> Instructions for the task
Repeat only the lines below from the one containing "#[export] Instance phase_eq_dec" through the one containing "Shaken else None", inclusive, exactly as written.

○ ○ ○ ○ ○

(* ===== verification/HandlerOrder.v ===== *)
(** * The order of the handler calls

    For each connection: the handshake handler first, then [onOpen], any number
    of messages, [onClose] at most once and last; whatever the handlers do and
    the clients send. *)
From stdpp Require Import gmap.
From S2P Require Import Prelude Constants Words Utf8 Mask Protocol Http Kernel Driver SelectDriver ConnState Connection.
From S2P Require Import ConnectionFacts Options Frames World Runtime RuntimeFacts WorldFacts Server Scenario Termination.
From S2P Require Import ServerInvariant.

(** ** The protocol

    [Fresh]: nothing called; [Shaken]: the handshake handler; [Opened]: the
    connection is up; [Finished]: [onClose]. *)
Inductive phase : Type := Fresh | Shaken | Opened | Finished.

#[export] Instance phase_eq_dec : EqDecision phase.
Proof. solve_decision. Defined.

Section Protocol.
Context {U V : Type}.
Implicit Types (s : websocket_server_object U V) (p : phase) (t : list handler).

(** What an accepted handshake leads to. *)
Definition accepted_phase s : phase := match s_on_handshake s with Some _ => Shaken | None => Fresh end.

(** Messages and the close notification may be delivered. *)
Definition can_talk s p : bool :=
  bool_decide (p = Opened) || (bool_decide (s_on_open s = None) && bool_decide (p = accepted_phase s)).

Definition advance s p (a : handler) : option phase :=
  match a with
  | OnHandshake => if bool_decide (p = Fresh) then Some Shaken else None
  | OnOpen => if bool_decide (p = accepted_phase s) then Some Opened else None
  | OnMessage => if can_talk s p then Some Opened else None
  | OnClose => if can_talk s p then Some Finished else None
  end.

○ ○ ○ ○ ○

> Answer box
#[export] Instance phase_eq_dec : EqDecision phase.
Proof. solve_decision. Defined.

Section Protocol.
Context {U V : Type}.
Implicit Types (s : websocket_server_object U V) (p : phase) (t : list handler).

(** What an accepted handshake leads to. *)
Definition accepted_phase s : phase := match s_on_handshake s with Some _ => Shaken | None => Fresh end.

(** Messages and the close notification may be delivered. *)
Definition can_talk s p : bool :=
  bool_decide (p = Opened) || (bool_decide (s_on_open s = None) && bool_decide (p = accepted_phase s)).

Definition advance s p (a : handler) : option phase :=
  match a with
  | OnHandshake => if bool_decide (p = Fresh) then Some Shaken else None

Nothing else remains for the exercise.